The email is a phishing scam designed to steal credit card information and Irish Water login information.

“Clicking on the link leads to a forged log-in page, where the victim first hands over their Irish Water log-in details, and is then asked to enter all the details of their credit or debit card as well and confirm it,” ESET warned. “After providing the cybercriminals with all the required info, the user gets bounced back to the actual Irish Water website,” it said.

As always, ESET Ireland recommends users should avoid clicking on any links in such fraudulent emails, as they can lead to counterfeit or infected websites, that can spread malware or cause financial damage. Irish Water has advice for households on

The warning comes as research into EU countries’ vulnerabilities to cybercrime shows that Ireland is among the safer nations in Europe when it comes to online security.

Website Builder Expert, an online company for small businesses, used data from the EU, Microsoft, the Global Cyber-Security Index, and global cyber-security agency Rapid7, to rank countries on their vulnerability.

These rankings were based on criteria such as a country’s previous cybercrime encounter rate, its malware encounter rates per year, its commitment to cyber-security initiatives, and its internet node exposure.

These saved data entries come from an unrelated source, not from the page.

(** C3, amended: the two lists are functions of the configuration alone,
    the kinds in the fixed order and the entries of a kind in collection
    order; two runs on the same configuration and format that return, in
    any two directories, worlds and moments, log the same body and write
    files that consist of the header line with the date of the run followed
    by that body.  With equal dates the files are identical. *)
Theorem runs_differ_in_date_only (cfg : Config) (fmt : CfScriptFormat)
    (p1 p2 : Process) (w1 w2 w1' w2' : World) :
  envTypeStructure cfg ≠ [] ∨ modulesTypeStructure cfg ≠ [] →
  writeDTSFile (envTypeStructure cfg) (modulesTypeStructure cfg) fmt p1 w1
  = (inr tt, w1') →
  writeDTSFile (envTypeStructure cfg) (modulesTypeStructure cfg) fmt p2 w2
  = (inr tt, w2') →
  ∃ body,
    body = combinedTypeStrings
             (concat (map (kind_members cfg) kind_order))
             (concat (map (rule_body []) (default [] (rules cfg)))) fmt
    ∧ files w1' !! (cwd p1 ++ ["worker-configuration.d.ts"])
      = Some (File ("// Generated by Wrangler on " +:+ now p1 +:+ nl +:+ body))
    ∧ files w2' !! (cwd p2 ++ ["worker-configuration.d.ts"])
      = Some (File ("// Generated by Wrangler on " +:+ now p2 +:+ nl +:+ body))
    ∧ logged w1' = logged w1 ++ [body]
    ∧ logged w2' = logged w2 ++ [body]
    ∧ (now p1 = now p2 →
       files w1' !! (cwd p1 ++ ["worker-configuration.d.ts"])
       = files w2' !! (cwd p2 ++ ["worker-configuration.d.ts"])).
Proof.
  intros Hne H1 H2.
  apply writeDTSFile_return in H1, H2. subst w1' w2'.
  destruct (written_files _ _ fmt p1 w1 Hne) as [Hf1 Hl1].
  destruct (written_files _ _ fmt p2 w2 Hne) as [Hf2 Hl2].
  exists (combinedTypeStrings (envTypeStructure cfg) (modulesTypeStructure cfg) fmt).
  split; [by rewrite envTypeStructure_by_kind, modulesTypeStructure_by_rule|].
  split; [exact Hf1 | split; [exact Hf2 | split; [exact Hl1 | split; [exact Hl2|]]]].
  intros Hnow. unfold target, declaration_file in Hf1, Hf2.
  rewrite Hf1, Hf2, Hnow. reflexivity.
Qed.
(* ===== verification/_CoqProject ===== *)
-Q . S2P
Prelude.v
WStream.v
ListStream.v
Message.v
ClientMsg.v
ServerMsg.v
VarMsg.v
SessionMsg.v
WindowMsg.v
MsgTable.v
TableFacts.v
Pipe.v
Transport.v
TransportFacts.v
Queue.v
Delivery.v
Outbound.v
OutboundFacts.v
Pipeline.v
PipelineFacts.v
Instances.v
Msgpack.v
MsgpackFacts.v
RpcPack.v
RpcMsg.v
RpcTable.v
RpcFacts.v
ProtocolTheorems.v
TransportTheorems.v
PipelineTheorems.v
RpcTheorems.v
RpcContext.v
RpcThreads.v
RpcThreadsFacts.v
RpcRuns.v
RpcCalm.v
RpcProgress.v
RpcInstances.v
RpcCoreTheorems.v
RpcPipe.v
RpcPipeFacts.v
RpcServerFacts.v
RpcPipeTheorems.v
Encoder.v
EncoderFacts.v
Bitmap.v
BitmapFacts.v
CoreTheorems.v
Channels.v
ChannelFacts.v
ChannelTheorems.v
FuseTypes.v
FuseTable.v
FuseCallbacks.v
FuseHandlers.v
FuseRepr.v
FuseTree.v
FuseOps.v
FuseSync.v
FuseRun.v
FuseRequests.v
FuseReaddir.v
FuseInvariant.v
FuseCompletions.v
FuseMoves.v
FuseListing.v
FuseTheorems.v
Display.v
DisplayFacts.v
DisplayTheorems.v
Session.v
SessionFacts.v
SessionTheorems.v
Clipboard.v
ClipboardTheorems.v
X11.v
X11Facts.v
X11Cursor.v
X11Draw.v
X11Theorems.v
Module VirtualKeyboardEvent.
Record RDS_MSG_VIRTUAL_KEYBOARD_EVENT := mk {
  flags : Z  (* UINT32 *);
  code : Z  (* UINT32 *)
}.

Section Code.
Context {W : WStream}.

Definition freerds_read_virtual_keyboard_event (msg : MSG RDS_MSG_VIRTUAL_KEYBOARD_EVENT) : SM (Z
    * MSG RDS_MSG_VIRTUAL_KEYBOARD_EVENT) :=
  r ← get_remaining;
  if r <? 8 then mret (-1, msg) else
  flags' ← Stream_Read_UINT32;
  code' ← Stream_Read_UINT32;
  mret (0, set_body (mk flags' code') msg).

Definition freerds_write_virtual_keyboard_event (s : option wStream) (msg : MSG
    RDS_MSG_VIRTUAL_KEYBOARD_EVENT) :
    option ((Z * MSG RDS_MSG_VIRTUAL_KEYBOARD_EVENT) * option wStream) :=
  let msg := set_msgFlags 0 msg in
  '(n, _) ← freerds_write_common_header None (common msg);
  let msg := set_length (n + 8) msg in
  on_stream s (i32 (msg_length (common msg)), msg)
   (write_header msg;;
    Stream_Write_UINT32 (flags (body msg));;
    Stream_Write_UINT32 (code (body msg));;
    mret (0, msg)).
End Code.

Definition ok_virtual_keyboard_event (b : RDS_MSG_VIRTUAL_KEYBOARD_EVENT) : Prop :=
  is_u32 (flags b) /\ is_u32 (code b).

Definition wire_virtual_keyboard_event (b : RDS_MSG_VIRTUAL_KEYBOARD_EVENT) : list Z :=
  le32 (flags b) ++ le32 (code b).

Definition recv_virtual_keyboard_event (b0 b : RDS_MSG_VIRTUAL_KEYBOARD_EVENT) :
    RDS_MSG_VIRTUAL_KEYBOARD_EVENT :=
  b.

#[global] Program Instance encoder_virtual_keyboard_event {W : WStream} {L : WStreamLaws W} :
  Encoder freerds_write_virtual_keyboard_event := {
  ok := ok_virtual_keyboard_event;
  norm b := b;
  wire := wire_virtual_keyboard_event;
  wrect := fun _ => None;
}.
Next Obligation. codec_size_tac. Qed.
Next Obligation. codec_write_tac. Qed.

#[global] Program Instance codec_virtual_keyboard_event {W : WStream} {L : WStreamLaws W} :
  Codec freerds_read_virtual_keyboard_event freerds_write_virtual_keyboard_event := {
  ready _ := True;
  recv := recv_virtual_keyboard_event;
}.
Next Obligation.
  intros W L c b0 b Hok _.
  cbn [ok norm wire encoder_virtual_keyboard_event] in *. unfold ok_virtual_keyboard_event in Hok. destruct_and?.
  unfold freerds_read_virtual_keyboard_event, wire_virtual_keyboard_event,
      recv_virtual_keyboard_event. codec_read_tac b.
Qed.

Lemma safe_read_virtual_keyboard_event {W : WStream} {L : WStreamLaws W} msg : safe 0
    (freerds_read_virtual_keyboard_event msg).
Proof. unfold freerds_read_virtual_keyboard_event. safe_step. Qed.
End VirtualKeyboardEvent.

Module UnicodeKeyboardEvent.
Record RDS_MSG_UNICODE_KEYBOARD_EVENT := mk {
  flags : Z  (* UINT32 *);
  code : Z  (* UINT32 *)
}.

Section Code.
Context {W : WStream}.

Definition freerds_read_unicode_keyboard_event (msg : MSG RDS_MSG_UNICODE_KEYBOARD_EVENT) : SM (Z
    * MSG RDS_MSG_UNICODE_KEYBOARD_EVENT) :=
  r ← get_remaining;
  if r <? 8 then mret (-1, msg) else
  flags' ← Stream_Read_UINT32;
  code' ← Stream_Read_UINT32;
  mret (0, set_body (mk flags' code') msg).

Definition freerds_write_unicode_keyboard_event (s : option wStream) (msg : MSG
    RDS_MSG_UNICODE_KEYBOARD_EVENT) :
    option ((Z * MSG RDS_MSG_UNICODE_KEYBOARD_EVENT) * option wStream) :=
  let msg := set_msgFlags 0 msg in
  '(n, _) ← freerds_write_common_header None (common msg);
  let msg := set_length (n + 8) msg in
  on_stream s (i32 (msg_length (common msg)), msg)
   (write_header msg;;
    Stream_Write_UINT32 (flags (body msg));;
    Stream_Write_UINT32 (code (body msg));;
    mret (0, msg)).
End Code.

Definition ok_unicode_keyboard_event (b : RDS_MSG_UNICODE_KEYBOARD_EVENT) : Prop :=
  is_u32 (flags b) /\ is_u32 (code b).

Definition wire_unicode_keyboard_event (b : RDS_MSG_UNICODE_KEYBOARD_EVENT) : list Z :=
  le32 (flags b) ++ le32 (code b).

Definition recv_unicode_keyboard_event (b0 b : RDS_MSG_UNICODE_KEYBOARD_EVENT) :
    RDS_MSG_UNICODE_KEYBOARD_EVENT :=
  b.

#[global] Program Instance encoder_unicode_keyboard_event {W : WStream} {L : WStreamLaws W} :
  Encoder freerds_write_unicode_keyboard_event := {
  ok := ok_unicode_keyboard_event;
  norm b := b;
  wire := wire_unicode_keyboard_event;
  wrect := fun _ => None;
}.
Next Obligation. codec_size_tac. Qed.
Next Obligation. codec_write_tac. Qed.
Lemma length_wire_rects rs : length (wire_rects rs) = (8 * length rs)%nat.
Proof.
  induction rs as [|r rs IH]; [done|]. cbn [wire_rects length].
  rewrite length_app, IH. unfold wire_rect16. rewrite !length_app, !length_le. lia.
Qed.

Section Facts.
Context {W : WStream} {L : WStreamLaws W}.

Lemma writes_rects rs : writes (write_rects (length rs) rs) (wire_rects rs) tt.
Proof.
  induction rs as [|r rs IH]; [apply writes_ret|]. cbn [length write_rects wire_rects].
  unfold wire_rect16. rewrite <-!(assoc_L (++)).
  repeat (eapply writes_bind; [apply writes_16|]). exact IH.
Qed.

Lemma reads_rects rs : Forall ok_rect16 rs -> reads (read_rects (length rs)) (wire_rects rs) rs.
Proof.
  induction 1 as [|[l t r b] rs (?&?&?&?) _ IH]; [apply reads_ret|].
  cbn [length read_rects wire_rects]. unfold wire_rect16. rewrite <-!(assoc_L (++)).
  repeat (eapply reads_bind; [apply reads_16|]; rewrite u16_id by done).
  exact (reads_bind_ret _ (cons (mk16 l t r b)) _ _ IH).
Qed.

(** The reading loop stays inside the [8 * n] bytes that the guard asks for. *)
Lemma safe_rects {A} n (k : list RECTANGLE_16 -> SM A) m :
  8 * Z.of_nat n <= m -> (forall v, safe (m - 8 * Z.of_nat n) (k v)) -> safe m (read_rects n ≫= k).
Proof.
  revert m k. induction n as [|n IH]; intros m k Hm Hk; cbn [read_rects].
  - intros s buf pos len ?????. apply (Hk [] s buf pos len); auto; lia.
  - assert (forall l t r b, safe (m - 2 - 2 - 2 - 2)
              (read_rects n ≫= fun rs => k (mk16 l t r b :: rs))) as Hrest.
    { intros. apply IH; [lia|]. intros v. eapply safe_weaken; [apply Hk|lia]. }
    intros s buf pos len Hs Hu Hb Hp Hl.
    destruct (read16_spec s buf pos len Hs) as (s1 & E1 & H1); [lia|].
    destruct (read16_spec s1 buf _ len H1) as (s2 & E2 & H2); [lia|].
    destruct (read16_spec s2 buf _ len H2) as (s3 & E3 & H3); [lia|].
    destruct (read16_spec s3 buf _ len H3) as (s4 & E4 & H4); [lia|].
    unfold mbind, SM_bind in *. rewrite E1, E2, E3, E4.
    match goal with |- context [mret (mk16 ?l ?t ?r ?b :: _)] =>
      destruct (Hrest l t r b s4 _ _ len H4) as (a & s' & pos' & E & Hs' & Hp'); auto; try lia end.
    exists a, s', pos'. destruct (read_rects n s4) as [[v s5]|]; done.
Qed.
End Facts.

Definition ok_refresh_rect (b : RDS_MSG_REFRESH_RECT) : Prop :=
  numberOfAreas b = Z.of_nat (length (areasToRefresh b)) /\ is_u16 (numberOfAreas b) /\
  Forall ok_rect16 (areasToRefresh b).

Definition wire_refresh_rect (b : RDS_MSG_REFRESH_RECT) : list Z :=
  le16 (numberOfAreas b) ++ wire_rects (areasToRefresh b).

Lemma length_wire_refresh_rect b :
  ok_refresh_rect b ->
  Z.of_nat (length (wire_refresh_rect b)) = 2 + numberOfAreas b * 8.
Proof.
  intros (Hn & _). unfold wire_refresh_rect.
  rewrite length_app, length_le, length_wire_rects. lia.
Qed.

#[global] Program Instance encoder_refresh_rect {W : WStream} {L : WStreamLaws W} :
  Encoder freerds_write_refresh_rect := {
  ok := ok_refresh_rect;
  norm b := b;
  wire := wire_refresh_rect;
  wrect := fun _ => None;
}.
Next Obligation.
  intros W L c b Hok. rewrite length_wire_refresh_rect by done.
  rewrite Z.add_assoc. eexists. split; [reflexivity|]. done.
Qed.
Next Obligation.
  intros W L c b Hok. cbv zeta. rewrite length_wire_refresh_rect by done.
  apply writes_on_stream. unfold wire_refresh_rect. destruct Hok as (Hn & _).
  eapply writes_eq.
  - eapply writes_bind; [apply writes_header|]. eapply writes_bind; [apply writes_16|].
    eapply writes_bind; [|apply writes_ret].
    cbn [body set_length set_msgFlags]. rewrite Hn, Nat2Z.id. apply writes_rects.
  - rewrite app_nil_r. unfold out_common. simpl. by rewrite Z.add_assoc.
  - unfold out_common. simpl. by rewrite Z.add_assoc.
Qed.

#[global] Program Instance codec_refresh_rect {W : WStream} {L : WStreamLaws W} :
  Codec freerds_read_refresh_rect freerds_write_refresh_rect := {
  ready _ := True;
  recv b0 b := b;
}.
Next Obligation.
  intros W L c b0 b (Hn & Hu & Hf) _. cbn [ok norm wire encoder_refresh_rect] in *.
  unfold wire_refresh_rect, freerds_read_refresh_rect.
  apply reads_guard; [rewrite length_app, length_le; lia|].
  eapply reads_bind; [apply reads_16|]. rewrite u16_id by done.
  intros s buf pos len rest Hs Hd Hb Hl. unfold mbind, SM_bind at 1.
  eapply reads_guard; [| |exact Hs|exact Hd|exact Hb|exact Hl].
  - rewrite u32_id by (unfold is_u16, is_u32 in *; lia). rewrite length_wire_rects. lia.
  - rewrite Hn, Nat2Z.id. rewrite <-(app_nil_r (wire_rects _)).
    eapply reads_bind; [by apply reads_rects|]. rewrite <-Hn. by destruct b; apply reads_ret.
Qed.

Lemma safe_read_refresh_rect {W : WStream} {L : WStreamLaws W} msg :
  safe 0 (freerds_read_refresh_rect msg).
Proof.
  unfold freerds_read_refresh_rect. safe_step.
  unfold_ints. apply safe_rects; [|intros; apply safe_ret]. int_lia.
Qed.
End RefreshRect.

(** ** PaintRect *)

Module PaintRect.
(** [RDS_FRAMEBUFFER* framebuffer]: [NULL], [&(backend->framebuffer)], or
    uninitialised. *)
Inductive framebuffer_ptr := fb_null | fb_backend | fb_wild.

Record RDS_MSG_PAINT_RECT := mk {
  nLeftRect : Z  (* INT32 *);
  nTopRect : Z  (* INT32 *);
  nWidth : Z  (* INT32 *);
  nHeight : Z  (* INT32 *);
  nXSrc : Z  (* INT32 *);
  nYSrc : Z  (* INT32 *);
  bitmapData : option (list Z)  (* BYTE* *);
  bitmapDataLength : Z  (* UINT32 *);
  fbSegmentId : Z  (* UINT32 *);
  framebuffer : framebuffer_ptr  (* RDS_FRAMEBUFFER* *)
}.

Section Code.
Context {W : WStream}.

Definition freerds_read_paint_rect (msg : MSG RDS_MSG_PAINT_RECT) :
    SM (Z * MSG RDS_MSG_PAINT_RECT) :=
  let b := body msg in
  r ← get_remaining;
  if r <? 12 then mret (-1, msg) else
  l ← Stream_Read_UINT16;
  t ← Stream_Read_UINT16;
  w ← Stream_Read_UINT16;
  h ← Stream_Read_UINT16;
  len ← Stream_Read_UINT32;
  let upd w h xs ys data seg :=
    set_body (mk (i32 l) (i32 t) (i32 w) (i32 h) xs ys data len seg (framebuffer b)) msg in
  let tail data seg :=
    r ← get_remaining;
    if r <? 8 then mret (-1, upd w h (nXSrc b) (nYSrc b) data seg) else
    w' ← Stream_Read_UINT16;
    h' ← Stream_Read_UINT16;
    xs ← Stream_Read_UINT16;
    ys ← Stream_Read_UINT16;
    mret (0, upd w' h' (i32 xs) (i32 ys) data seg) in
  if negb (len =? 0) then
    r ← get_remaining;
    if r <? len then mret (-1, upd w h (nXSrc b) (nYSrc b) (bitmapData b) (fbSegmentId b)) else
    p ← peek_bytes len;
    Stream_Seek len ≫= fun _ =>
    tail (Some p) (fbSegmentId b)
  else
    r ← get_remaining;
    if r <? 4 then mret (-1, upd w h (nXSrc b) (nYSrc b) (bitmapData b) (fbSegmentId b)) else
    seg ← Stream_Read_UINT32;
    tail (bitmapData b) seg.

Malta claimed the unwanted first place recognition as the most vulnerable nation, with Finland the least vulnerable in 28th position. Ireland was ranked in 17th place. Despite ranking in the middle of the pack for malware and cybercrime encounters, Malta’s high percentage of exposed internet connection ports (73% of all ports), lack of cybersecurity legislation and poor international co-operation saw it top the list overall.